▶ _Exercise requirements_:
Each entry should appear in the answer exactly as written.

▶ _Data excerpts_:
Lemma enforce_block_limit_spec x :
  index_pre x -> bx_end x - bx_capacity x <= bx_floor x ->
  index_wf (enforce_block_limit x) /\ forgets x (enforce_block_limit x) /\
  same_shape x (enforce_block_limit x) /\ bx_end (enforce_block_limit x) = bx_end x.
Proof.
  intros (Hc & Hu & Hcap & Hm) Hf. unfold enforce_block_limit.
  pose proof (enforce_limit_spec (bx_unit x) (bx_max_blocks x) _ _ _ Hc) as H.
  destruct (enforce_limit _ _ _) as [floor bs]. destruct H as (Hfl & Hc' & Hl & Hv).
  split_and!; try done. split; cbn; done || lia.
Qed.

(** ** Suffixes: the blocks from [after(pos)] on *)
Lemma drop_after pos bs : drop (after_block bs pos) bs = drop_ended pos bs.
Proof.
  unfold after_block. induction bs as [|b bs IH]; cbn; [done|]. by destruct (b_end b <=? pos).
Qed.

(** ** The uncovered parts of a range *)
Definition in_range (r : N * N) (p : N) : bool := (r.1 <=? p) && (p <? r.2).
Definition in_ranges (rs : list (N * N)) (p : N) : bool := any (fun r => in_range r p) rs.

Fixpoint ranges_wf (lo : N) (rs : list (N * N)) (hi : N) : Prop :=
  match rs with
  | (a, b) :: rs => lo <= a /\ a < b /\ b <= hi /\ ranges_wf b rs hi
  | [] => True
  end.

Definition covered (data_only : bool) (v : option View) : bool :=
  match v with Some (V_Data _ _) => true | Some V_Missing => negb data_only | None => false end.

Lemma in_range_true r p : in_range r p = true <-> r.1 <= p < r.2.
Proof. unfold in_range. rewrite andb_true_iff, N.leb_le, N.ltb_lt. lia. Qed.

Lemma ranges_wf_lo lo lo' rs hi : ranges_wf lo rs hi -> lo' <= lo -> ranges_wf lo' rs hi.
Proof. destruct rs as [|[a b] rs]; cbn; [done|]. intros (? & ? & ? & ?) ?. split_and!; done || lia. Qed.

Lemma ranges_wf_in lo rs hi p : ranges_wf lo rs hi -> in_ranges rs p = true -> lo <= p < hi.
Proof.
  revert lo. induction rs as [|[a b] rs IH]; intros lo; cbn; [done|].
  intros (? & ? & ? & Hr). rewrite orb_true_iff. intros [H'|H'].
  - apply in_range_true in H'. cbn in H'. lia.
  - specialize (IH _ Hr H'). lia.
Qed.

(** The range from [c] on. *)
Lemma last_range_spec end_ c :
  ranges_wf c (if c <? end_ then [(c, end_)] else []) end_ /\
  forall p, in_ranges (if c <? end_ then [(c, end_)] else []) p = (c <=? p) && (p <? end_).
Proof.
  destruct (N.ltb_spec c end_); cbn.
  - split; [split_and!; done|]. intros p. unfold in_range. cbn. by rewrite orb_false_r.
  - split; [done|]. intros p. destruct (N.leb_spec c p), (N.ltb_spec p end_); cbn; try done; exfalso; lia.
Qed.

Lemma uncovered_from_spec unit data_only end_ lo bs hi cur :
  chain lo bs hi ->
  ranges_wf cur (uncovered_from cur end_ data_only bs) end_ /\
  (forall p, in_ranges (uncovered_from cur end_ data_only bs) p
    = (cur <=? p) && (p <? end_) && negb (covered data_only (view unit bs p))).
Proof.
  pose proof (last_range_spec end_) as Htail.
  revert lo cur. induction bs as [|b bs IH]; intros lo cur Hc; cbn [uncovered_from].
  { destruct (Htail cur) as [H1 H2]. split; [done|]. intros p. rewrite H2. cbn. by rewrite andb_true_r. }
  destruct Hc as (H1 & H2 & Hc). destruct (N.leb_spec end_ (b_first b)).
  { destruct (Htail cur) as [H3 H4]. split; [done|]. intros p. rewrite H4. cbn.
    destruct (N.ltb_spec p end_); [|by rewrite andb_false_r].
    destruct (N.ltb_spec p (b_first b)); [|lia]. by rewrite !andb_true_r. }
  destruct (data_only && bool_decide (b_kind b = Bk_Missing)) eqn:Em.
  { apply andb_true_iff in Em as [-> Hk%bool_decide_eq_true].
    destruct (IH _ cur Hc) as [H3 H4]. split; [done|]. intros p. rewrite H4. f_equal. f_equal.
    destruct (decide (b_first b <= p < b_end b)) as [Hin|Hout].
    - rewrite (view_head _ _ _ _ Hin), (view_below _ _ _ _ p Hc) by lia.
      unfold block_view. by rewrite Hk.
    - by rewrite (view_tail _ _ _ _ _ Hc) by (done || lia). }
  assert (Hcov : covered data_only (Some (block_view unit b cur)) = true /\
    forall p, covered data_only (Some (block_view unit b p)) = true).
  { unfold block_view. destruct (b_kind b); cbn; [done|]. destruct data_only; [|done].
    by rewrite bool_decide_eq_true_2 in Em. }
  destruct Hcov as [_ Hcov]. destruct (IH _ (N.max cur (b_end b)) Hc) as [H3 H4]. split.
  - destruct (N.ltb_spec cur (b_first b)); cbn; [split_and!; try lia|];
(eapply ranges_wf_lo; [exact H3|lia]).
  - intros p. unfold in_ranges, any in *. rewrite existsb_app, H4. clear H3 H4 IH.
    assert (Hhd : existsb (fun r => in_range r p) (if cur <? b_first b then [(cur, b_first b)] else [])
                  = (cur <=? p) && (p <? b_first b)).
    { destruct (N.ltb_spec cur (b_first b)); cbn; [by rewrite orb_false_r|].
      destruct (N.leb_spec cur p), (N.ltb_spec p (b_first b)); cbn; try done; exfalso; lia. }
    rewrite Hhd. destruct (decide (b_first b <= p < b_end b)) as [Hin|Hout].
    + rewrite (view_head _ _ _ _ Hin), Hcov, andb_false_r.
      destruct (N.ltb_spec p (b_first b)); [lia|]. rewrite andb_false_r. cbn.
      by rewrite (proj2 (N.leb_gt _ _)) by lia.
    + rewrite (view_tail _ _ _ _ _ Hc) by (done || lia).
      destruct (N.ltb_spec p (b_first b)) as [Hl|Hl].
      * rewrite (view_below _ _ _ _ p Hc) by lia.
        rewrite (proj2 (N.leb_gt (N.max cur (b_end b)) p)) by lia.
        rewrite (proj2 (N.ltb_lt p end_)) by lia. cbn. by rewrite ?andb_true_r, ?orb_false_r, ?andb_true_r.
      * rewrite andb_false_r. cbn. f_equal. f_equal.
        destruct (N.leb_spec (N.max cur (b_end b)) p), (N.leb_spec cur p); try done; exfalso; lia.
Qed.

Lemma uncovered_spec unit lo bs hi first end_ data_only :
  chain lo bs hi ->
  ranges_wf first (uncovered bs first end_ data_only) end_ /\
  (forall p, in_ranges (uncovered bs first end_ data_only) p
    = (first <=? p) && (p <? end_) && negb (covered data_only (view unit bs p))).
Proof.
  intros Hc. unfold uncovered. rewrite drop_after.
  pose proof (drop_ended_chain first _ _ _ Hc) as Hd.
  destruct (uncovered_from_spec unit data_only end_ _ _ _ first Hd) as [H1 H2].
  split; [done|]. intros p. rewrite H2. destruct (N.leb_spec first p); [|done].
  by rewrite (drop_ended_view _ _ _ _ _ _ Hc).
Qed.

(** ** Inserting a block into free space *)
Lemma insert_block_cons blk b bs :
  insert_block blk (b :: bs) =
  if b_first b <? b_first blk then b :: insert_block blk bs else blk :: b :: bs.
Proof. unfold insert_block. cbn. by destruct (b_first b <? b_first blk). Qed.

▶ _Answer section_:
Lemma enforce_block_limit_spec x :
  index_pre x -> bx_end x - bx_capacity x <= bx_floor x ->
  index_wf (enforce_block_limit x) /\ forgets x (enforce_block_limit x) /\
  same_shape x (enforce_block_limit x) /\ bx_end (enforce_block_limit x) = bx_end x.
Proof.
  intros (Hc & Hu & Hcap & Hm) Hf. unfold enforce_block_limit.
  pose proof (enforce_limit_spec (bx_unit x) (bx_max_blocks x) _ _ _ Hc) as H.
  destruct (enforce_limit _ _ _) as [floor bs]. destruct H as (Hfl & Hc' & Hl & Hv).
  split_and!; try done. split; cbn; done || lia.
Qed.

(** ** Suffixes: the blocks from [after(pos)] on *)
Lemma drop_after pos bs : drop (after_block bs pos) bs = drop_ended pos bs.
Proof.
  unfold after_block. induction bs as [|b bs IH]; cbn; [done|]. by destruct (b_end b <=? pos).
Qed.

(** ** The uncovered parts of a range *)
Definition in_range (r : N * N) (p : N) : bool := (r.1 <=? p) && (p <? r.2).
Definition in_ranges (rs : list (N * N)) (p : N) : bool := any (fun r => in_range r p) rs.

Fixpoint ranges_wf (lo : N) (rs : list (N * N)) (hi : N) : Prop :=
  match rs with
  | (a, b) :: rs => lo <= a /\ a < b /\ b <= hi /\ ranges_wf b rs hi
  | [] => True
  end.

Definition covered (data_only : bool) (v : option View) : bool :=
  match v with Some (V_Data _ _) => true | Some V_Missing => negb data_only | None => false end.

Lemma in_range_true r p : in_range r p = true <-> r.1 <= p < r.2.
Proof. unfold in_range. rewrite andb_true_iff, N.leb_le, N.ltb_lt. lia. Qed.

Lemma ranges_wf_lo lo lo' rs hi : ranges_wf lo rs hi -> lo' <= lo -> ranges_wf lo' rs hi.
Proof. destruct rs as [|[a b] rs]; cbn; [done|]. intros (? & ? & ? & ?) ?. split_and!; done || lia. Qed.

Lemma ranges_wf_in lo rs hi p : ranges_wf lo rs hi -> in_ranges rs p = true -> lo <= p < hi.
Proof.
  revert lo. induction rs as [|[a b] rs IH]; intros lo; cbn; [done|].
  intros (? & ? & ? & Hr). rewrite orb_true_iff. intros [H'|H'].
  - apply in_range_true in H'. cbn in H'. lia.
  - specialize (IH _ Hr H'). lia.
Qed.

(** The range from [c] on. *)
Lemma last_range_spec end_ c :
  ranges_wf c (if c <? end_ then [(c, end_)] else []) end_ /\
  forall p, in_ranges (if c <? end_ then [(c, end_)] else []) p = (c <=? p) && (p <? end_).
Proof.
  destruct (N.ltb_spec c end_); cbn.
  - split; [split_and!; done|]. intros p. unfold in_range. cbn. by rewrite orb_false_r.
  - split; [done|]. intros p. destruct (N.leb_spec c p), (N.ltb_spec p end_); cbn; try done; exfalso; lia.
Qed.

Lemma uncovered_from_spec unit data_only end_ lo bs hi cur :
  chain lo bs hi ->
  ranges_wf cur (uncovered_from cur end_ data_only bs) end_ /\
  (forall p, in_ranges (uncovered_from cur end_ data_only bs) p
    = (cur <=? p) && (p <? end_) && negb (covered data_only (view unit bs p))).
Proof.
  pose proof (last_range_spec end_) as Htail.
  revert lo cur. induction bs as [|b bs IH]; intros lo cur Hc; cbn [uncovered_from].
  { destruct (Htail cur) as [H1 H2]. split; [done|]. intros p. rewrite H2. cbn. by rewrite andb_true_r. }
  destruct Hc as (H1 & H2 & Hc). destruct (N.leb_spec end_ (b_first b)).
  { destruct (Htail cur) as [H3 H4]. split; [done|]. intros p. rewrite H4. cbn.
    destruct (N.ltb_spec p end_); [|by rewrite andb_false_r].
    destruct (N.ltb_spec p (b_first b)); [|lia]. by rewrite !andb_true_r. }
  destruct (data_only && bool_decide (b_kind b = Bk_Missing)) eqn:Em.
  { apply andb_true_iff in Em as [-> Hk%bool_decide_eq_true].
    destruct (IH _ cur Hc) as [H3 H4]. split; [done|]. intros p. rewrite H4. f_equal. f_equal.
    destruct (decide (b_first b <= p < b_end b)) as [Hin|Hout].
    - rewrite (view_head _ _ _ _ Hin), (view_below _ _ _ _ p Hc) by lia.
      unfold block_view. by rewrite Hk.
    - by rewrite (view_tail _ _ _ _ _ Hc) by (done || lia). }
  assert (Hcov : covered data_only (Some (block_view unit b cur)) = true /\
    forall p, covered data_only (Some (block_view unit b p)) = true).
  { unfold block_view. destruct (b_kind b); cbn; [done|]. destruct data_only; [|done].
    by rewrite bool_decide_eq_true_2 in Em. }
  destruct Hcov as [_ Hcov]. destruct (IH _ (N.max cur (b_end b)) Hc) as [H3 H4]. split.
  - destruct (N.ltb_spec cur (b_first b)); cbn; [split_and!; try lia|];
(eapply ranges_wf_lo; [exact H3|lia]).
  - intros p. unfold in_ranges, any in *. rewrite existsb_app, H4. clear H3 H4 IH.
    assert (Hhd : existsb (fun r => in_range r p) (if cur <? b_first b then [(cur, b_first b)] else [])
                  = (cur <=? p) && (p <? b_first b)).
    { destruct (N.ltb_spec cur (b_first b)); cbn; [by rewrite orb_false_r|].
      destruct (N.leb_spec cur p), (N.ltb_spec p (b_first b)); cbn; try done; exfalso; lia. }
    rewrite Hhd. destruct (decide (b_first b <= p < b_end b)) as [Hin|Hout].
    + rewrite (view_head _ _ _ _ Hin), Hcov, andb_false_r.
      destruct (N.ltb_spec p (b_first b)); [lia|]. rewrite andb_false_r. cbn.
      by rewrite (proj2 (N.leb_gt _ _)) by lia.
    + rewrite (view_tail _ _ _ _ _ Hc) by (done || lia).
      destruct (N.ltb_spec p (b_first b)) as [Hl|Hl].
      * rewrite (view_below _ _ _ _ p Hc) by lia.
        rewrite (proj2 (N.leb_gt (N.max cur (b_end b)) p)) by lia.
        rewrite (proj2 (N.ltb_lt p end_)) by lia. cbn. by rewrite ?andb_true_r, ?orb_false_r, ?andb_true_r.
      * rewrite andb_false_r. cbn. f_equal. f_equal.
        destruct (N.leb_spec (N.max cur (b_end b)) p), (N.leb_spec cur p); try done; exfalso; lia.
Qed.

Lemma uncovered_spec unit lo bs hi first end_ data_only :
  chain lo bs hi ->
  ranges_wf first (uncovered bs first end_ data_only) end_ /\
  (forall p, in_ranges (uncovered bs first end_ data_only) p
    = (first <=? p) && (p <? end_) && negb (covered data_only (view unit bs p))).
Proof.
  intros Hc. unfold uncovered. rewrite drop_after.
  pose proof (drop_ended_chain first _ _ _ Hc) as Hd.
  destruct (uncovered_from_spec unit data_only end_ _ _ _ first Hd) as [H1 H2].
  split; [done|]. intros p. rewrite H2. destruct (N.leb_spec first p); [|done].
  by rewrite (drop_ended_view _ _ _ _ _ _ Hc).
Qed.

(** ** Inserting a block into free space *)
Lemma insert_block_cons blk b bs :
  insert_block blk (b :: bs) =
  if b_first b <? b_first blk then b :: insert_block blk bs else blk :: b :: bs.
Proof. unfold insert_block. cbn. by destruct (b_first b <? b_first blk). Qed.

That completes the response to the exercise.